> [Required work]:
Copy out all lines in the data below containing the string "Types".

[Records supplied]

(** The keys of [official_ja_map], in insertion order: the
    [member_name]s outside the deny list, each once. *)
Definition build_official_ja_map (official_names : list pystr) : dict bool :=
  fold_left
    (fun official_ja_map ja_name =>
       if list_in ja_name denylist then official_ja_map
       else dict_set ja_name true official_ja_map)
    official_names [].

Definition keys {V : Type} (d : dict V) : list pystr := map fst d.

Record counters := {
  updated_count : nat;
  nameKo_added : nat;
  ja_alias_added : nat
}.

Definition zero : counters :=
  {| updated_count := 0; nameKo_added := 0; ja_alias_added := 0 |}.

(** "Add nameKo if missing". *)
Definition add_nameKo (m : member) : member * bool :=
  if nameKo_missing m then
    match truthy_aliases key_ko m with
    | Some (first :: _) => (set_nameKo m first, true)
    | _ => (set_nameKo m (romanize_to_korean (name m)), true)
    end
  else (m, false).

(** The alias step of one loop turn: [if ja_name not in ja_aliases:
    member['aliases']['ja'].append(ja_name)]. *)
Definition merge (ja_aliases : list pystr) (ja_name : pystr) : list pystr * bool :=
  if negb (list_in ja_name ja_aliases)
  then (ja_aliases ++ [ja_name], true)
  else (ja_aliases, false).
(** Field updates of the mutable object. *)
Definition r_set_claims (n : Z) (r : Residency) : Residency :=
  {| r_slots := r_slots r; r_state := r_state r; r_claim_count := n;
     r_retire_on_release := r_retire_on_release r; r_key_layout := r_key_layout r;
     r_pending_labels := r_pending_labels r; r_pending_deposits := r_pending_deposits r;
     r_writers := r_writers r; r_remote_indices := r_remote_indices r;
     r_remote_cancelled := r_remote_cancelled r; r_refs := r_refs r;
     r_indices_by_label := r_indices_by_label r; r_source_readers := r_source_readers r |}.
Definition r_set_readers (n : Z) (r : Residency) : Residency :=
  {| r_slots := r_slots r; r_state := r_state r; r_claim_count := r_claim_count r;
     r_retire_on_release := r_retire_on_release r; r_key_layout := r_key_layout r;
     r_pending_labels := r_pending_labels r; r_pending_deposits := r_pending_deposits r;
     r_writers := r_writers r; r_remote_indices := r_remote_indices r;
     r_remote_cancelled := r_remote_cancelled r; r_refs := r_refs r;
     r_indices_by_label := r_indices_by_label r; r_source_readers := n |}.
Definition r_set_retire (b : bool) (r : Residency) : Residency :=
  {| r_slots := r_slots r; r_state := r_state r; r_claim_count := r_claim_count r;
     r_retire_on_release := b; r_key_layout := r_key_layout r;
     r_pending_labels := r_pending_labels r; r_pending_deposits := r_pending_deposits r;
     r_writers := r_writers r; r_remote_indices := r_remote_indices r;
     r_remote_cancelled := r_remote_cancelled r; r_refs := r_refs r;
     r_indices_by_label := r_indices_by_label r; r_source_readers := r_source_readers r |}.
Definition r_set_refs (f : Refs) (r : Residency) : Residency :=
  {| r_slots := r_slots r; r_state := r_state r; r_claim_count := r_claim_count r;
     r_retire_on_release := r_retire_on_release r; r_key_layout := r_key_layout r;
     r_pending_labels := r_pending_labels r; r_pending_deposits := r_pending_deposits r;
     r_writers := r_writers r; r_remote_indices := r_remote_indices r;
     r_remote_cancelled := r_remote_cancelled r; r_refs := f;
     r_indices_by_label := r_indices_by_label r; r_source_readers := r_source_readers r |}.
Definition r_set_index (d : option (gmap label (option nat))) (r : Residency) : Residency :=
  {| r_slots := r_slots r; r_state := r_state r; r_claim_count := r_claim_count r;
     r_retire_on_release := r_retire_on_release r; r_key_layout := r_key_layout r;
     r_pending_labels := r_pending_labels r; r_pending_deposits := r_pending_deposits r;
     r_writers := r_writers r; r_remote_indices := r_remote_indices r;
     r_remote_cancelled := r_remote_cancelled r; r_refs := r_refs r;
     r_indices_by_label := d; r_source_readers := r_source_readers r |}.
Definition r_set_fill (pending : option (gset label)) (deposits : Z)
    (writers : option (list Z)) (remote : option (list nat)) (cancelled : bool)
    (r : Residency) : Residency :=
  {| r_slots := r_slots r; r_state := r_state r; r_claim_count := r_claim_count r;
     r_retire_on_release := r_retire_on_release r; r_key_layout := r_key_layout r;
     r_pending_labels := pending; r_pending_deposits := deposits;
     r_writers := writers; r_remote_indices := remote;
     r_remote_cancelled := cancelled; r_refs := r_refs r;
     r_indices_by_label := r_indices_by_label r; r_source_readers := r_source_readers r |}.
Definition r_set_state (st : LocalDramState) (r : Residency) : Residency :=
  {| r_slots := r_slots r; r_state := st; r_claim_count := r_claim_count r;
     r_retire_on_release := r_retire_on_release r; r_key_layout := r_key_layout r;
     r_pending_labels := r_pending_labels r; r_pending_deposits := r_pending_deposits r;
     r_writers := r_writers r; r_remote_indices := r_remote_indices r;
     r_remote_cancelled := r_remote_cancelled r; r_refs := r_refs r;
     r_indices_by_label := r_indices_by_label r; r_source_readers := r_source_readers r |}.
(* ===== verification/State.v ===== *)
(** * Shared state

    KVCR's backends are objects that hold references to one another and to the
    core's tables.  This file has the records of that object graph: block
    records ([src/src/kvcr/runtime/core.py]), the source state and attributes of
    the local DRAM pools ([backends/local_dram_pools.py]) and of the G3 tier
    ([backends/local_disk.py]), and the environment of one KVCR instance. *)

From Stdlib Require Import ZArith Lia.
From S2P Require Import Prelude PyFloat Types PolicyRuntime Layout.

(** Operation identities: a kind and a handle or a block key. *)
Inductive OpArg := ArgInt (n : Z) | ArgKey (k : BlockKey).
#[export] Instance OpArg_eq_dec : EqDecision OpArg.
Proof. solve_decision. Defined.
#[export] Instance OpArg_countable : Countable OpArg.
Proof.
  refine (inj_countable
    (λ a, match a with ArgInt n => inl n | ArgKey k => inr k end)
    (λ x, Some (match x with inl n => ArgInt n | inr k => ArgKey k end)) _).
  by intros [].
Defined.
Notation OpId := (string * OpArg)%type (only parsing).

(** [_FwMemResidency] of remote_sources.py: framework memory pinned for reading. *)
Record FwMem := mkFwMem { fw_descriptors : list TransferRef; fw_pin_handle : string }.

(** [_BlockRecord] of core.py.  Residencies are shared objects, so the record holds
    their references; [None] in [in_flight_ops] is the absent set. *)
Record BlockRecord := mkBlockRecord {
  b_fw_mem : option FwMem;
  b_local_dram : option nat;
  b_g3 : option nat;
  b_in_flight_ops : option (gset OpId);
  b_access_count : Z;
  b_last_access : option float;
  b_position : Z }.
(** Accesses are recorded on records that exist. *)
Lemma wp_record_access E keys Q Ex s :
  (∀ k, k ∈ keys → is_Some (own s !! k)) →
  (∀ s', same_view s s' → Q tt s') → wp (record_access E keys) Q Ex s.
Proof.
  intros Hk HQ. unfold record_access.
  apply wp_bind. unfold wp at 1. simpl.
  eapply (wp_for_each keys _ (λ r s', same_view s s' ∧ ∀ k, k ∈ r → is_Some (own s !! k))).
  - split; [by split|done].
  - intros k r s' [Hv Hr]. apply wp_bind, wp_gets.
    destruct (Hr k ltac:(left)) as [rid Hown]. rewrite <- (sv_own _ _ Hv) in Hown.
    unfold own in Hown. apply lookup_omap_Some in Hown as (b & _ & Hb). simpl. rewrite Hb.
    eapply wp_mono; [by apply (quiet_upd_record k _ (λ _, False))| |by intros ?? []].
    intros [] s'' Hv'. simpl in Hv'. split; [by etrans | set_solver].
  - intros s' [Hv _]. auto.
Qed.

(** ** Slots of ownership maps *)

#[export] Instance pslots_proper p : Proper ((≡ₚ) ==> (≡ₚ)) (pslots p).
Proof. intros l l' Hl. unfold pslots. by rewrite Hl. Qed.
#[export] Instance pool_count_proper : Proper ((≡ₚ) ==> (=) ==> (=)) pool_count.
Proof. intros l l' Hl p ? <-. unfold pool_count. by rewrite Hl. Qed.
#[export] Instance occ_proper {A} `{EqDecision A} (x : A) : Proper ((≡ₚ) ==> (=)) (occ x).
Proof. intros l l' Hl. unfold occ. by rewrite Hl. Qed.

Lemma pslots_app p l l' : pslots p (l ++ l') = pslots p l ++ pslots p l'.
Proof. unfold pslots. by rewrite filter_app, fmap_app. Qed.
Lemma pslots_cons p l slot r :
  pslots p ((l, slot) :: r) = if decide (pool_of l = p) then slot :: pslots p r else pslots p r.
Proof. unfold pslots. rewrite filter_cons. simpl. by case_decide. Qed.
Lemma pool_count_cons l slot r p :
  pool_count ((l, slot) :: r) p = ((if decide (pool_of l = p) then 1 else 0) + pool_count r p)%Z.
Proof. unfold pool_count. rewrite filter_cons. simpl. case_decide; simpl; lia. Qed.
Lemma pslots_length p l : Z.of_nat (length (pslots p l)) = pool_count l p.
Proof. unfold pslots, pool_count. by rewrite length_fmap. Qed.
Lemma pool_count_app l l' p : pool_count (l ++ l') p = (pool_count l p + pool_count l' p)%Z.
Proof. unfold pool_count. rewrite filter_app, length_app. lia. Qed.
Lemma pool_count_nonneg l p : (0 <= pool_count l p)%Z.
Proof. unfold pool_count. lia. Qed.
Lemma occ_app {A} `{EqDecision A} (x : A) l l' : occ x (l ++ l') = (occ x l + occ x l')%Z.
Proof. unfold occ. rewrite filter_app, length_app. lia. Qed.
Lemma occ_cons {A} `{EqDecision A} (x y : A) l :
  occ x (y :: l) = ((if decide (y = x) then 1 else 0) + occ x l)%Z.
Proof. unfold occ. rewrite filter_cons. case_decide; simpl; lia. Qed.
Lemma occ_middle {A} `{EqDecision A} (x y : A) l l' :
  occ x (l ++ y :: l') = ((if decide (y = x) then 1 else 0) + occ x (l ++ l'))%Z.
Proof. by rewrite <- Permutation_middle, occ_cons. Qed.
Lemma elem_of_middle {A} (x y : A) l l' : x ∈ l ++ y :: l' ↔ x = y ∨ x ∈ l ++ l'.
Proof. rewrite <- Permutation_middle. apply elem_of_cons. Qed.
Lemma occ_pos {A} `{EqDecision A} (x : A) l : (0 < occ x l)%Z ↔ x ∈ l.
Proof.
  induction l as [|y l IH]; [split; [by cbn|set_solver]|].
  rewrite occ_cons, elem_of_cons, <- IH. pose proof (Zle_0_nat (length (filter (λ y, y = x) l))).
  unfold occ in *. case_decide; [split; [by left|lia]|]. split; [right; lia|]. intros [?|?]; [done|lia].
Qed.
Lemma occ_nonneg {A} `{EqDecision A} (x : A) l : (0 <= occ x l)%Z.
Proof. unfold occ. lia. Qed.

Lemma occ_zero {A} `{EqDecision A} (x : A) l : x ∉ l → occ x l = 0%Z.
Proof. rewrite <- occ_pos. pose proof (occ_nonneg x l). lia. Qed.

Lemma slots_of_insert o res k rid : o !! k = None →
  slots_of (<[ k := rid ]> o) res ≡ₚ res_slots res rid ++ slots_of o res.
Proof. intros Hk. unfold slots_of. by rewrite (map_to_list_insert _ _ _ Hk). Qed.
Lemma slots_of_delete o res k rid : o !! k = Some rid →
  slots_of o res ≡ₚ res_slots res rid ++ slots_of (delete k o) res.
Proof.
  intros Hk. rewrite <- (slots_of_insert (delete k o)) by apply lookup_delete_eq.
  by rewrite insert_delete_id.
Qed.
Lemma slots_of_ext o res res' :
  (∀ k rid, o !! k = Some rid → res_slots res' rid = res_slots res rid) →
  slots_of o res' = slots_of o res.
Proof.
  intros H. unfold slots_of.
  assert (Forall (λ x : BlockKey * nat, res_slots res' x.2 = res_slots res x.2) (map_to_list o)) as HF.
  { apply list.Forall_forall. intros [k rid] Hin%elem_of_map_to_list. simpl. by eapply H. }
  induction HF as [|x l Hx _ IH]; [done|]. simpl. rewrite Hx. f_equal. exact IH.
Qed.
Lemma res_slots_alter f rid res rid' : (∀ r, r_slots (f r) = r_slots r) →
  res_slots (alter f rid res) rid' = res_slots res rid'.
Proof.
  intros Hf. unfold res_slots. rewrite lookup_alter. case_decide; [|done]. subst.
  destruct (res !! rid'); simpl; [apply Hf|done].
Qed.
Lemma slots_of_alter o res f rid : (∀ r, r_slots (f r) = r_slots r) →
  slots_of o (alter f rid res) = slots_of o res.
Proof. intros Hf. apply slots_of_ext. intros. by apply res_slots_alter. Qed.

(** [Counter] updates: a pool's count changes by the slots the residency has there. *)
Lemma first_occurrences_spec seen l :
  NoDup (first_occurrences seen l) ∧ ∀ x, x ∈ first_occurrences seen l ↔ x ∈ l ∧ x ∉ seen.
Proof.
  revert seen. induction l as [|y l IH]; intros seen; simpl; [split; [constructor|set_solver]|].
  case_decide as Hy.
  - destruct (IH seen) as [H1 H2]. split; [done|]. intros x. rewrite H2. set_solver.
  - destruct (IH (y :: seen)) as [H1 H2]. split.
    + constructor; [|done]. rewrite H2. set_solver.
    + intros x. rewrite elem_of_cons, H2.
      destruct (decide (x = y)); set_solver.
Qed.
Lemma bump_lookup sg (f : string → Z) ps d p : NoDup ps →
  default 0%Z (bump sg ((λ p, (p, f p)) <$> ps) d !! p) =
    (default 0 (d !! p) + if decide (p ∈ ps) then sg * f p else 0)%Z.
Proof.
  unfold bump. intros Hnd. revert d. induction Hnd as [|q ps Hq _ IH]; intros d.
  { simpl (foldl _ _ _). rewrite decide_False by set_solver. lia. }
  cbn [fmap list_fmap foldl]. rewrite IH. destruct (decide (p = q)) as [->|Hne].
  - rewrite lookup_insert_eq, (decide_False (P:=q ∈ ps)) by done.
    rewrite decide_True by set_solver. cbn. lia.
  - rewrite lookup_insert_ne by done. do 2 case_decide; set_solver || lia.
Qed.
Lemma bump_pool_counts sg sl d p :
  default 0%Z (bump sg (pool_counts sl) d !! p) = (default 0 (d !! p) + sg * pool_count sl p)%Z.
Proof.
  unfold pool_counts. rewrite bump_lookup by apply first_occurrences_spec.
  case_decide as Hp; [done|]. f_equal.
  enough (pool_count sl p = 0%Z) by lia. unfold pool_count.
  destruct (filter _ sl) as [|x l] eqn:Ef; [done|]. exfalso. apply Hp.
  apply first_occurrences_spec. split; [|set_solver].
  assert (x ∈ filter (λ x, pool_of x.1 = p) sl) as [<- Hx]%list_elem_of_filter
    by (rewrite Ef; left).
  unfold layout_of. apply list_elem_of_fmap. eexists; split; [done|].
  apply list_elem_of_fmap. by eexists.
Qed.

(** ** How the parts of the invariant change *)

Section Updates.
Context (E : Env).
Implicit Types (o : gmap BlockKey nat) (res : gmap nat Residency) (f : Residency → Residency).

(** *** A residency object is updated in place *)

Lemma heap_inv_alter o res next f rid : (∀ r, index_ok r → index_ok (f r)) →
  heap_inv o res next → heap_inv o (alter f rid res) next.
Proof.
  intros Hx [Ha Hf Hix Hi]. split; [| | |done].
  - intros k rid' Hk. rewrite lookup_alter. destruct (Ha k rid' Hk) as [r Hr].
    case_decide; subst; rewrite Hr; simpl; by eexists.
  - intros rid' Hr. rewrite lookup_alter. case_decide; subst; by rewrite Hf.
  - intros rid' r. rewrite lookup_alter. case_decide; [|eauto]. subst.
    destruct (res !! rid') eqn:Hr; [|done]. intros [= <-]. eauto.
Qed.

[/Records supplied]

> [Solution to this problem]:
From S2P Require Import Prelude PyFloat Types PolicyRuntime Layout.
Implicit Types (o : gmap BlockKey nat) (res : gmap nat Residency) (f : Residency → Residency).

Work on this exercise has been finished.